### PROBLEM STATEMENT
After locating the line that contains "Module F64." in the records below, write out exactly that line and each line after it through the one that contains "Definition mul : float", and nothing else.

Segment Start: ENTRIES SUPPLIED

(** * Smart order router: allocation search, cost model and calibration

    A shallow embedding of [allocator.py] and of the calibration part of
    [backtest.py].

    - Python [int] is [Z]; Python [float] is IEEE 754 binary64, modelled by
      the Standard Library's executable specification [spec_float] at
      precision 53 and maximal exponent 1024.
    - Python exceptions are explicit: fallible code returns [result].  On
      well-typed data the operations that can raise are the conversion of
      an [int] to [float] ([OverflowError]), indexing ([IndexError]) and
      division ([ZeroDivisionError]).
    - Python lists are lists; the insertion-ordered [dict] of
      [create_venues_from_snapshot] is an association list.
    - Wall-clock readings ([time.time()]) and [print] are not modelled. *)

From Stdlib Require Import ZArith List Lia Bool String Ascii.
From Stdlib Require Import SpecFloat Decimal DecimalPos DecimalString DecimalZ.
Import ListNotations.
Local Open Scope Z_scope.

(* ------------------------------------------------------------------ *)
(** ** Python floats: IEEE 754 binary64 *)
(* ------------------------------------------------------------------ *)

Definition float : Type := spec_float.

Module F64.

Definition prec : Z := 53.
Definition emax : Z := 1024.

Definition add : float -> float -> float := SFadd prec emax.
Definition sub : float -> float -> float := SFsub prec emax.
Definition mul : float -> float -> float := SFmul prec emax.
Definition div : float -> float -> float := SFdiv prec emax.

(** [x < y] and [x <= y] on floats; both false on NaN. *)
Definition ltb : float -> float -> bool := SFltb.
Definition leb : float -> float -> bool := SFleb.

(** [float('inf')] and [0.0]. *)
Definition inf : float := S754_infinity false.
Definition zero : float := S754_zero false.

(** Round-to-nearest-even image of an integer; infinite when the integer
    is out of range. *)
Definition round_int (z : Z) : float := binary_normalize prec emax z 0 false.

(** The binary64 value of the decimal literal [n/d] (both below 2^53):
    the correctly rounded quotient of two exact integers. *)
Definition dec (n d : Z) : float := div (round_int n) (round_int d).

Definition is_nan (x : float) : bool :=
  match x with S754_nan => true | _ => false end.

(** Neither NaN nor an infinity. *)
Definition is_finite (x : float) : bool :=
  match x with
  | S754_zero _ | S754_finite _ _ _ => true
  | _ => false
  end.

Definition is_zero (x : float) : bool :=
  match x with S754_zero _ => true | _ => false end.

(** Not the negative zero [-0.0]. *)
Definition not_neg_zero (x : float) : bool :=
  match x with S754_zero true => false | _ => true end.

(** The exponent of a finite float is at least the smallest exponent of
    binary64, [3 - emax - prec]. *)
Definition exp_ok (x : float) : Prop :=
  match x with S754_finite _ _ e => -1074 <= e | _ => True end.

(** A lexicographic rank that orders the floats as [<] does. *)
Definition rank (x : float) : Z * Z * Z :=
  match x with
  | S754_infinity true => (-2, 0, 0)
  | S754_finite true m e => (-1, - e, - Zpos m)
  | S754_zero _ | S754_nan => (0, 0, 0)
  | S754_finite false m e => (1, e, Zpos m)
  | S754_infinity false => (2, 0, 0)
  end.

Definition lex_lt (p q : Z * Z * Z) : Prop :=
  let '(a1, b1, c1) := p in
  let '(a2, b2, c2) := q in
  a1 < a2 \/ (a1 = a2 /\ (b1 < b2 \/ (b1 = b2 /\ c1 < c2))).

End F64.

(* ------------------------------------------------------------------ *)
(** ** Exceptions *)
(* ------------------------------------------------------------------ *)

Inductive exn : Type :=
| OverflowError
| IndexError
| ZeroDivisionError.

Inductive result (A : Type) : Type :=
| Ok (a : A)
| Raise (e : exn).

Arguments Ok {A} a.
Arguments Raise {A} e.

Definition bind {A B : Type} (c : result A) (k : A -> result B) : result B :=
  match c with
  | Ok a => k a
  | Raise e => Raise e
  end.

Notation "x <- c ;; k" := (bind c (fun x => k))
  (at level 61, c at next level, right associativity).
Notation "' pat <- c ;; k" := (bind c (fun x => match x with pat => k end))
  (at level 61, pat pattern, c at next level, right associativity).

(** [float(z)] for a Python int: correctly rounded, [OverflowError] when the
    rounded value does not fit. *)
Definition float_of_int (z : Z) : result float :=
  match F64.round_int z with
  | S754_infinity _ => Raise OverflowError
  | f => Ok f
  end.

(** [z * x], [x * z] and [x / z] with [z] an int and [x] a float. *)
Definition int_mul_float (z : Z) (x : float) : result float :=
  f <- float_of_int z ;; Ok (F64.mul f x).

Definition float_mul_int (x : float) (z : Z) : result float :=
  f <- float_of_int z ;; Ok (F64.mul x f).

Definition float_div_int (x : float) (z : Z) : result float :=
  f <- float_of_int z ;;
  if F64.is_zero f then Raise ZeroDivisionError else Ok (F64.div x f).

(** [l[i]] for [i >= 0]. *)
Definition py_index {A : Type} (l : list A) (i : nat) : result A :=
  match nth_error l i with
  | Some a => Ok a
  | None => Raise IndexError
  end.

(** [sum(l)] on a list of ints. *)
Definition py_sum (l : list Z) : Z := fold_left Z.add l 0.

(** [range(start, stop, step)] for a positive [step]. *)
Definition py_range (start stop step : Z) : list Z :=
  map (fun k => start + Z.of_nat k * step)
      (seq 0 (Z.to_nat ((stop - start + step - 1) / step))).

(** [str(z)] for a Python int. *)
Definition py_str (z : Z) : string := NilZero.string_of_int (Z.to_int z).

(* ------------------------------------------------------------------ *)
(** ** allocator.py *)
(* ------------------------------------------------------------------ *)

Record Venue : Type := {
  id : string;
  ask : float;
  ask_size : Z;
  fee : float;
  rebate : float
}.

Definition default_fee : float := F64.dec 3 1000.
Definition default_rebate : float := F64.dec 2 1000.

(** [Venue(id=..., ask=..., ask_size=...)] with the dataclass defaults. *)
Definition new_Venue (i : string) (a : float) (sz : Z) : Venue :=
  {| id := i; ask := a; ask_size := sz;
     fee := default_fee; rebate := default_rebate |}.

(** The allocator object: its three weights. *)
Record ContKukanovAllocator : Type := {
  lambda_over : float;
  lambda_under : float;
  theta_queue : float
}.

Definition step : Z := 100.

(** The body of the [for i, venue in enumerate(venues)] loop of
    [_compute_cost], from index [i] on, threading [executed] and
    [cash_spent]. *)
Fixpoint cost_loop (split : list Z) (i : nat) (vs : list Venue)
    (executed : Z) (cash_spent : float) : result (Z * float) :=
  match vs with
  | [] => Ok (executed, cash_spent)
  | venue :: rest =>
      s_i <- py_index split i ;;
      let exe := Z.min s_i (ask_size venue) in
      let executed := executed + exe in
      c <- int_mul_float exe (F64.add (ask venue) (fee venue)) ;;
      let cash_spent := F64.add cash_spent c in
      maker_rebate <- int_mul_float (Z.max (s_i - exe) 0) (rebate venue) ;;
      let cash_spent := F64.sub cash_spent maker_rebate in
      cost_loop split (S i) rest executed cash_spent
  end.

(** [cash_spent] starts as the int [0]; its first use is always a float
    operation, which converts it to [0.0]. *)
Definition _compute_cost (self : ContKukanovAllocator) (split : list Z)
    (vs : list Venue) (order_size : Z) : result float :=
  '(executed, cash_spent) <- cost_loop split 0 vs 0 F64.zero ;;
  let underfill := Z.max (order_size - executed) 0 in
  let overfill := Z.max (executed - order_size) 0 in
  risk_penalty <- float_mul_int (theta_queue self) (underfill + overfill) ;;
  under_pen <- float_mul_int (lambda_under self) underfill ;;
  over_pen <- float_mul_int (lambda_over self) overfill ;;
  let cost_penalty := F64.add under_pen over_pen in
  Ok (F64.add (F64.add cash_spent risk_penalty) cost_penalty).

(** One round of the outer enumeration loop: every partial allocation is
    extended by every quantity [0, step, 2*step, ...] up to its cap. *)
Definition extend_splits (order_size : Z) (venue : Venue)
    (splits : list (list Z)) : list (list Z) :=
  flat_map
    (fun alloc =>
       let used := py_sum alloc in
       let max_v := Z.min (order_size - used) (ask_size venue) in
       map (fun q => alloc ++ [q]) (py_range 0 (max_v + 1) step))
    splits.

Definition enumerate_splits (order_size : Z) (vs : list Venue)
    : list (list Z) :=
  fold_left (fun splits venue => extend_splits order_size venue splits)
            vs [[]].

(** The selection loop, threading [(best_split, best_cost)]. *)
Fixpoint select_best (self : ContKukanovAllocator) (order_size : Z)
    (vs : list Venue) (splits : list (list Z)) (best : list Z * float)
    : result (list Z * float) :=
  match splits with
  | [] => Ok best
  | alloc :: rest =>
      if negb (py_sum alloc =? order_size) then
        select_best self order_size vs rest best
      else
        cost <- _compute_cost self alloc vs order_size ;;
        if F64.ltb cost (snd best) then
          select_best self order_size vs rest (alloc, cost)
        else
          select_best self order_size vs rest best
  end.

Definition allocate (self : ContKukanovAllocator) (order_size : Z)
    (vs : list Venue) : result (list Z * float) :=
  select_best self order_size vs (enumerate_splits order_size vs)
              ([], F64.inf).

(** A raw market-data record, as [create_venues_from_snapshot] and the
    backtester read it. *)
Record MarketRecord : Type := {
  publisher_id : Z;
  ask_px_00 : float;
  ask_sz_00 : Z
}.

(** [venue_id not in venue_data] on the insertion-ordered dict. *)
Definition dict_mem {V : Type} (k : string) (d : list (string * V)) : bool :=
  existsb (fun kv => String.eqb k (fst kv)) d.

(** The first loop of [create_venues_from_snapshot]. *)
Definition collect_venue_data (snapshot_data : list MarketRecord)
    : list (string * (float * Z)) :=
  fold_left
    (fun venue_data record =>
       let venue_id := py_str (publisher_id record) in
       if negb (dict_mem venue_id venue_data) then
         venue_data ++ [(venue_id, (ask_px_00 record, ask_sz_00 record))]
       else venue_data)
    snapshot_data [].

Definition create_venues_from_snapshot (snapshot_data : list MarketRecord)
    : list Venue :=
  map (fun kv => new_Venue (fst kv) (fst (snd kv)) (snd (snd kv)))
      (collect_venue_data snapshot_data).

(* ------------------------------------------------------------------ *)
(** ** backtest.py: calibration *)
(* ------------------------------------------------------------------ *)

(** [ExecutionResult] without its wall-clock field. *)
Record ExecutionResult : Type := {
  total_cash : float;
  shares_filled : Z;
  avg_fill_px : float
}.

(** A snapshot: the records under its ['venues'] key. *)
Record Snapshot : Type := {
  venues : list MarketRecord
}.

Segment End: ENTRIES SUPPLIED

### RESULT
Module F64.

Definition prec : Z := 53.
Definition emax : Z := 1024.

Definition add : float -> float -> float := SFadd prec emax.
Definition sub : float -> float -> float := SFsub prec emax.
Definition mul : float -> float -> float := SFmul prec emax.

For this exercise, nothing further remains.